Giornata invece amara per la sciabola maschile italiana, campione del mondo uscente. La squadra formata da Michele Gallo, Pietro Torre, Matteo Neri e Cosimo Bertini, con il ct Andrea Terenzio in panchina, ha chiuso la competizione all’ottavo posto.

Dopo le vittorie contro Australia (45-26) e Germania (45-36), gli azzurri sono stati eliminati nei quarti dalla Romania, che si è imposta per 45-36. Nel tabellone dei piazzamenti sono poi arrivate la sconfitta contro la Russia e la rinuncia alla sfida per il settimo posto contro la Cina a causa degli infortuni accusati da Matteo Neri alla caviglia e Michele Gallo per un problema muscolare.

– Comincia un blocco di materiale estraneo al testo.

(** What a returning projection keeps and what it changes: the grade is
    kept; the step is reached from the original one by repeated
    [nächste]; the [beginn] is not earlier than the original one, and not
    later than the target whenever the original one is not; a changed
    position has a strictly higher step and a strictly later [beginn];
    a target before the original [beginn] returns the position itself. *)
Lemma am_postcondition p d r :
  am p d = Returns r ->
  gruppe (gus r) = gruppe (gus p) /\
  erreichbar (stufe (gus p)) (stufe (gus r)) /\
  value (stufe (gus p)) <= value (stufe (gus r)) <= value sechs /\
  date_le (beginn p) (beginn r) = true /\
  (date_le (beginn p) d = true -> date_le (beginn r) d = true) /\
  (r <> p ->
     value (stufe (gus p)) < value (stufe (gus r)) /\
     date_lt (beginn p) (beginn r) = true /\
     date_le (beginn r) d = true) /\
  (date_lt d (beginn p) = true -> r = p).
Proof.
  intros H. pose proof H as H0.
  apply am_Returns in H as (ns & s' & t' & Hns & Hl & Hr).
  specialize (Hl _ (Nat.le_refl _)).
  apply am_loop_post in Hl as ((k & Hk) & Hd & _); [|exact Hns].
  pose proof (iter_succ_value k (stufe (gus p))) as Hv. rewrite <- Hk in Hv.
  pose proof (nächsterAufstieg_Returns _ _ _ Hns) as (_ & _ & Hlt).
  assert (Hstufe : stufe (gus r) = s') by (rewrite Hr; apply am_result_stufe).
  destruct (decide (s' = stufe (gus p))) as [E|E]; subst r.
  - rewrite E in *.
    split; [reflexivity|].
    split; [constructor|].
    split; [simpl; lia|].
    split; [apply date_le_refl|].
    split; [tauto|].
    split; [intros Hc; contradiction|reflexivity].
  - simpl in *.
    destruct Hd as [(-> & _) | (H1 & H2)]; [contradiction|].
    assert (Hb : date_lt (beginn p) t' = true)
      by (eapply date_lt_le_trans; eassumption).
    assert (Hne : value (stufe (gus p)) <> value s')
      by (intros Hc; apply value_inj in Hc; congruence).
    split; [reflexivity|].
    split; [rewrite Hk; apply erreichbar_iter|].
    split; [simpl; lia|].
    split; [apply date_lt_le; exact Hb|].
    split; [intros _; exact H2|].
    split; [intros _; repeat split; (lia || assumption)|].
    intros Hc. exfalso.
    pose proof (date_lt_le_trans _ _ _ Hb H2) as Hbd.
    rewrite date_lt_spec in Hc, Hbd. lia.
Qed.

(** C5: the postcondition of the projection.  A returning projection
    keeps the grade; its step is reached from the original one by zero or
    more single steps of [nächste], none skipped and the maximum step
    never exceeded, so its ordinal is at least the original one; and its
    [beginn] lies between the original [beginn] and the target date, both
    included, whichever of the two is the earlier.  When the original
    [beginn] is not later than the target, that is: original [beginn] <=
    new [beginn] <= target; for a target before the original [beginn]
    the position itself is returned, whose [beginn] is the later end of
    the span.  A changed position has a strictly higher step and a
    strictly later [beginn], not later than the target. *)
Theorem C5_am_postcondition p d r :
  am p d = Returns r ->
  gruppe (gus r) = gruppe (gus p) /\
  erreichbar (stufe (gus p)) (stufe (gus r)) /\
  value (stufe (gus p)) <= value (stufe (gus r)) <= value sechs /\
  ((date_le (beginn p) (beginn r) = true /\ date_le (beginn r) d = true) \/
   (date_le d (beginn r) = true /\ date_le (beginn r) (beginn p) = true)) /\
  date_le (beginn p) (beginn r) = true /\
  (date_le (beginn p) d = true -> date_le (beginn r) d = true) /\
  (r <> p ->
     value (stufe (gus p)) < value (stufe (gus r)) /\
     date_lt (beginn p) (beginn r) = true /\
     date_le (beginn r) d = true) /\
  (date_lt d (beginn p) = true -> r = p).
Proof.
  intros H.
  destruct (am_postcondition p d r H) as (Hg & He & Hv & Hb & Hd & Hne & Hlt).
  repeat (split; [assumption|]).
  split; [|auto].
  destruct (date_le (beginn p) d) eqn:E.
  - left. split; [exact Hb|exact (Hd eq_refl)].
  - right. apply date_le_false in E. rewrite (Hlt E).
    split; [apply date_lt_le; exact E|apply date_le_refl].
Qed.

Lemma C5_am_postcondition_witness :
  gruppe (gus (mkStelle (mkGuS E_13 fünf) (mkDate 2019 3 15))) = E_13 /\
  erreichbar zwei (stufe (gus (mkStelle (mkGuS E_13 fünf) (mkDate 2019 3 15)))).
Proof.
  destruct (C5_am_postcondition
              (mkStelle (mkGuS E_13 zwei) (mkDate 2010 3 15)) (mkDate 2023 1 1)
              (mkStelle (mkGuS E_13 fünf) (mkDate 2019 3 15)))
    as (Hg & He & _); [reflexivity|].
  split; [exact Hg|exact He].
Defined.

(** ** C9 *)

(** C9, as the code has it: the successor and the interval of every step
    are defined without error, the interval being between one and six
    years.  The next advancement date is the same month and day with the
    year advanced by the interval whenever it is returned; it is returned
    for every valid date other than 29 February whose advanced year is at
    most 9999, and [ValueError] is raised when the advanced year is
    beyond 9999. *)
Theorem C9_payscale_operations s t :
  (exists s', nächste s = Returns s' /\
              value s' = Z.min (value s + 1) (value sechs)) /\
  1 <= jahre s <= 6 /\
  (forall t', nächsterAufstieg s t = Returns t' ->
     year t' = year t + jahre s /\ month t' = month t /\ day t' = day t) /\
  (valid_date t -> not_feb29 t -> year t + jahre s <= MAXYEAR ->
     nächsterAufstieg s t = Returns (mkDate (year t + jahre s) (month t) (day t))) /\
  (MAXYEAR < year t + jahre s -> nächsterAufstieg s t = Raises ValueError).
Proof.
  split; [exists (Stufe_succ s); split; [apply nächste_succ|apply value_succ]|].
  split; [apply jahre_range|].
  split; [|split].
  - intros t' H. apply nächsterAufstieg_Returns in H as (-> & _). auto.
  - intros Hv Hn Hy. unfold nächsterAufstieg. apply date_new_ok.
    apply (date_fields_ok_year (year t)); [exact Hv|exact Hn|].
    unfold valid_date, date_fields_ok in Hv.
    repeat (apply andb_prop in Hv as [Hv ?]).
    apply Z.leb_le in Hv. pose proof (jahre_range s).
    unfold MINYEAR, MAXYEAR in *. lia.
  - intros Hy. unfold nächsterAufstieg, date_new, date_fields_ok.
    replace (year t + jahre s <=? MAXYEAR) with false by (symmetry; apply Z.leb_gt; lia).
    rewrite andb_false_r. reflexivity.
Qed.

Lemma C9_payscale_operations_witness :
  nächsterAufstieg drei (mkDate 2020 5 31) = Returns (mkDate 2023 5 31) /\
  nächsterAufstieg drei (mkDate 9998 5 31) = Raises ValueError.
Proof.
  split.
  - destruct (C9_payscale_operations drei (mkDate 2020 5 31)) as (_ & _ & _ & H & _).
    apply H; [reflexivity | unfold not_feb29; simpl; lia | simpl; unfold MAXYEAR; lia].
  - destruct (C9_payscale_operations drei (mkDate 9998 5 31)) as (_ & _ & _ & _ & H).
    apply H. simpl. unfold MAXYEAR. lia.
Defined.

(** C9 as stated fails: the date constructor raises [ValueError] for
    the last day of the calendar at any step. *)
Lemma C9_counterexample :
  valid_date (mkDate 9999 12 31) /\
  nächsterAufstieg eins (mkDate 9999 12 31) = Raises ValueError /\
  ~ (forall s t, valid_date t -> exists t', nächsterAufstieg s t = Returns t').
Proof.
  split; [reflexivity|]. split; [reflexivity|].
  intros H. destruct (H eins (mkDate 9999 12 31) eq_refl) as [t' Ht'].
  vm_compute in Ht'. discriminate.
Qed.

(** ** C10 *)

(** C10: every step's advancement interval in years is its own ordinal:
    1, 2, 3, 4, 5 and, for the maximum step, 6; at the maximum step the
    successor is the step itself and each further due date is six years
    after the previous one. *)
Theorem C10_intervals :
  jahre eins = 1 /\ jahre zwei = 2 /\ jahre drei = 3 /\
  jahre vier = 4 /\ jahre fünf = 5 /\ jahre sechs = 6 /\
  (forall s, jahre s = value s) /\
  (forall s, value s <= value sechs) /\
  nächste sechs = Returns sechs /\
  (forall t, nächsterAufstieg sechs t = date_new (year t + 6) (month t) (day t)) /\
  (forall datum fuel t ns,
     date_le ns datum = true ->
     am_loop (S fuel) datum sechs t ns =
       (ns' ← date_new (year ns + 6) (month ns) (day ns);
        am_loop fuel datum sechs ns ns')).
Proof.
  repeat split; try reflexivity.
  - intros s. pose proof (value_range s). simpl. lia.
  - intros datum fuel t ns H. rewrite am_loop_step by assumption. reflexivity.
Qed.

(** ** C6 *)

(** The literals: [float_1] is one, and [float_0_3] is the 53-bit
    number within half a unit in the last place of 3/10. *)
Lemma float_literals :
  (exists m, float_1 = S754_finite false m (-52) /\ Z.pos m = 2 ^ 52) /\
  (exists m, float_0_3 = S754_finite false m (-54) /\
             2 ^ 52 <= Z.pos m < 2 ^ 53 /\
             Z.abs (10 * Z.pos m - 3 * 2 ^ 54) <= 5).
Proof.
  split; eexists; (split; [reflexivity|]); [reflexivity|].
  split; [split|]; vm_compute; congruence.
Qed.

(** [Decimal(1. + 0.3)]: the float sum is the binary64 number
    5854679515581645 / 2^52, and its exact decimal expansion has 53
    digits. *)
Lemma zuschlag_init_value :
  float_add float_1 arbeitgeberKostenZuschlag
    = S754_finite false 5854679515581645 (-52) /\
  zuschlag ÖtvKosten_init
    = mkDecimal false 13000000000000000444089209850062616169452667236328125 (-52).
Proof. split; vm_compute; reflexivity. Qed.

(** [mitGehalt] never changes [zuschlag]. *)
Lemma mitGehalt_zuschlag self jahr gus gehalt :
  zuschlag (snd (mitGehalt self jahr gus gehalt)) = zuschlag self.
Proof. unfold mitGehalt. destruct (gehälter self !! (jahr, gus)); reflexivity. Qed.
(* ===================================================================== *)
(** ** The claims on the example heap *)
(* ===================================================================== *)

Lemma abi_one_bit_laws ndebug : ExclusivityABILaws (abi_one_bit ndebug).
Proof.
  split; unfold abi_one_bit; simpl.
  - intros flags. now rewrite <- Z.land_assoc.
  - intros w. change (Z.land w 1) with (Z.land w (Z.ones 1)).
    rewrite Z.land_ones by lia. change (2 ^ 1) with 2.
    pose proof (Z.mod_pos_bound w 2 eq_refl). lia.
  - discriminate.
Qed.

#[local] Existing Instance ex_abi.
#[local] Existing Instance abi_one_bit_laws.

Ltac walk_list :=
  repeat first
    [ reflexivity
    | split; [reflexivity|]
    | eexists; split; [vm_compute; reflexivity|] ].

Lemma ex_thread_list : is_list ex_mem 32 [32; 16].
Proof. unfold is_list. simpl. walk_list. Qed.

Lemma ex_task_list : is_list ex_mem 64 [64; 80].
Proof. unfold is_list. simpl. walk_list. Qed.

Lemma ex_valid_32 : valid_ptr 32.
Proof. split; [vm_compute; split; [discriminate | reflexivity] | reflexivity]. Qed.

Lemma ex_disjoint : forall a : Z, a ∈ [64; 80] -> a ∉ [32; 16].
Proof.
  intros a Ha Hb. apply list_elem_of_In in Ha, Hb. simpl in Ha, Hb. lia.
Qed.

Lemma ex_no_conflict_read_0x1000 :
  forall a c, a ∈ [32; 16] -> load ex_mem a = Ok c ->
    ~ conflicts 4096 (getAccessAction 32) c.
Proof.
  intros a c Ha Hc [Hp Hm]. apply list_elem_of_In in Ha. simpl in Ha.
  destruct Ha as [<-|[<-|[]]]; vm_compute in Hc; inversion Hc; subst c;
    vm_compute in Hp, Hm; [discriminate|].
  destruct Hm; discriminate.
Qed.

“Eravamo consapevoli delle difficoltà, anche per l’assenza di Luca Curatoli, riferimento importante della squadra – ha spiegato Terenzio – ma resta il rammarico perché rappresentiamo una Nazionale forte e dobbiamo fare meglio”.

Italia regina dei Mondiali: otto medaglie e quattro ori

Con il successo del fioretto femminile, l’Italscherma guidata dal presidente Luigi Mazzone ha chiuso i Mondiali di Hong Kong da assoluta protagonista, conquistando il primo posto nel medagliere davanti a Corea del Sud e Francia.

Il bottino finale è impressionante: otto medaglie complessive, con quattro ori e quattro argenti. Sul gradino più alto del podio sono saliti il fioretto a squadre maschile e femminile, la spada a squadre femminile e Martina Favaretto nel fioretto individuale.

Gli argenti portano invece le firme di Giulia Rizzi e Davide Di Veroli nella spada individuale, oltre ad Arianna Errigo e Filippo Macchi nel fioretto individuale.

Un risultato che conferma la scherma italiana ai vertici mondiali e apre nel migliore dei modi il percorso verso la prossima grande sfida: la corsa alla qualificazione olimpica per Los Angeles 2028.